◆ INSTRUCTIONS FOR THE TASK: Look below for the line containing "ensures (check_flight ip_host"; from there through the line containing "destruct o as", both lines included, please set down each line exactly and nothing else.

(RECORDS SHOWN)

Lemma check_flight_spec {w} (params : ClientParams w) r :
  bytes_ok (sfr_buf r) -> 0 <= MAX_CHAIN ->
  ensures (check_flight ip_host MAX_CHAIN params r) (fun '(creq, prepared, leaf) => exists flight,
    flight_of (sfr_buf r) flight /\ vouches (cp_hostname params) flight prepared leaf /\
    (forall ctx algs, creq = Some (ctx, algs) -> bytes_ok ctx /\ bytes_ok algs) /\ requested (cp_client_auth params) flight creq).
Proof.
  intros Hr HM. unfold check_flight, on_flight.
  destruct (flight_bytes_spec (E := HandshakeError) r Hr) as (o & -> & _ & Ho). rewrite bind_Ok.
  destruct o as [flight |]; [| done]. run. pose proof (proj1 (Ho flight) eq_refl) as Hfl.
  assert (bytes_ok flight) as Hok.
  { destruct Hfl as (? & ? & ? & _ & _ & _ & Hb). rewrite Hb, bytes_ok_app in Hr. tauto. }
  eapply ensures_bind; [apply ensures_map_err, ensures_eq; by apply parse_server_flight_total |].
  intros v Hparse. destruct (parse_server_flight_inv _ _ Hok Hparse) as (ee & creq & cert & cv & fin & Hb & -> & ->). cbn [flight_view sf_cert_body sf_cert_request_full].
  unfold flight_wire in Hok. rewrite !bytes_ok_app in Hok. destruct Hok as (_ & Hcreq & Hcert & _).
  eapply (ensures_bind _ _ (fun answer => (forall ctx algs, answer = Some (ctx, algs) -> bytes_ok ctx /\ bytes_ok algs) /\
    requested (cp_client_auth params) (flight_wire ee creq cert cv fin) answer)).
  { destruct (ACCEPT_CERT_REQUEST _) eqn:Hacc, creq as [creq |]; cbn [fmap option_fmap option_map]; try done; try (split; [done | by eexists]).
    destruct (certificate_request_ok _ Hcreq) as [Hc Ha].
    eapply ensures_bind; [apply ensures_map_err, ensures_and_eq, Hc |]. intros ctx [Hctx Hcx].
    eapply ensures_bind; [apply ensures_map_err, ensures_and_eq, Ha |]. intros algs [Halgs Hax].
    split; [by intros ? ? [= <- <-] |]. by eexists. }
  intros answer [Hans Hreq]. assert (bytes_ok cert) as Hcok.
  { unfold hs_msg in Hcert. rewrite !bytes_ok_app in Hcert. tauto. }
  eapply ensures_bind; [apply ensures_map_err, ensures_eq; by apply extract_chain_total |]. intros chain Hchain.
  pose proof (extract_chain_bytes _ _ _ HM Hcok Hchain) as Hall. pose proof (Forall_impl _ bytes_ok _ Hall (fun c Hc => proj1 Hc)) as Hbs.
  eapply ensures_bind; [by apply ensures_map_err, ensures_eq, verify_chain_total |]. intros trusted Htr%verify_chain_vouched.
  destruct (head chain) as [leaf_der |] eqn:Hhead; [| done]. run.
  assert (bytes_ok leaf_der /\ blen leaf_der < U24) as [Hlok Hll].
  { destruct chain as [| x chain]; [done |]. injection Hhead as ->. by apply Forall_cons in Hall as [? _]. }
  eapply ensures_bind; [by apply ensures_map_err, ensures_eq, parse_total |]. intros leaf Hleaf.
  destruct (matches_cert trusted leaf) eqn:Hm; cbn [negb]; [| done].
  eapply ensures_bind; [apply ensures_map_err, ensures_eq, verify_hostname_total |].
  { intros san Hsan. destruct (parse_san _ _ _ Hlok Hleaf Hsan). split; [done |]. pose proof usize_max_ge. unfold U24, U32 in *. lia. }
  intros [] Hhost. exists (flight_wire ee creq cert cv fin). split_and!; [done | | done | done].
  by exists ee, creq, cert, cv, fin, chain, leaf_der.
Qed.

(End RECORDS SHOWN)

◆ EXERCISE ANSWER:
  ensures (check_flight ip_host MAX_CHAIN params r) (fun '(creq, prepared, leaf) => exists flight,
    flight_of (sfr_buf r) flight /\ vouches (cp_hostname params) flight prepared leaf /\
    (forall ctx algs, creq = Some (ctx, algs) -> bytes_ok ctx /\ bytes_ok algs) /\ requested (cp_client_auth params) flight creq).
Proof.
  intros Hr HM. unfold check_flight, on_flight.
  destruct (flight_bytes_spec (E := HandshakeError) r Hr) as (o & -> & _ & Ho). rewrite bind_Ok.
  destruct o as [flight |]; [| done]. run. pose proof (proj1 (Ho flight) eq_refl) as Hfl.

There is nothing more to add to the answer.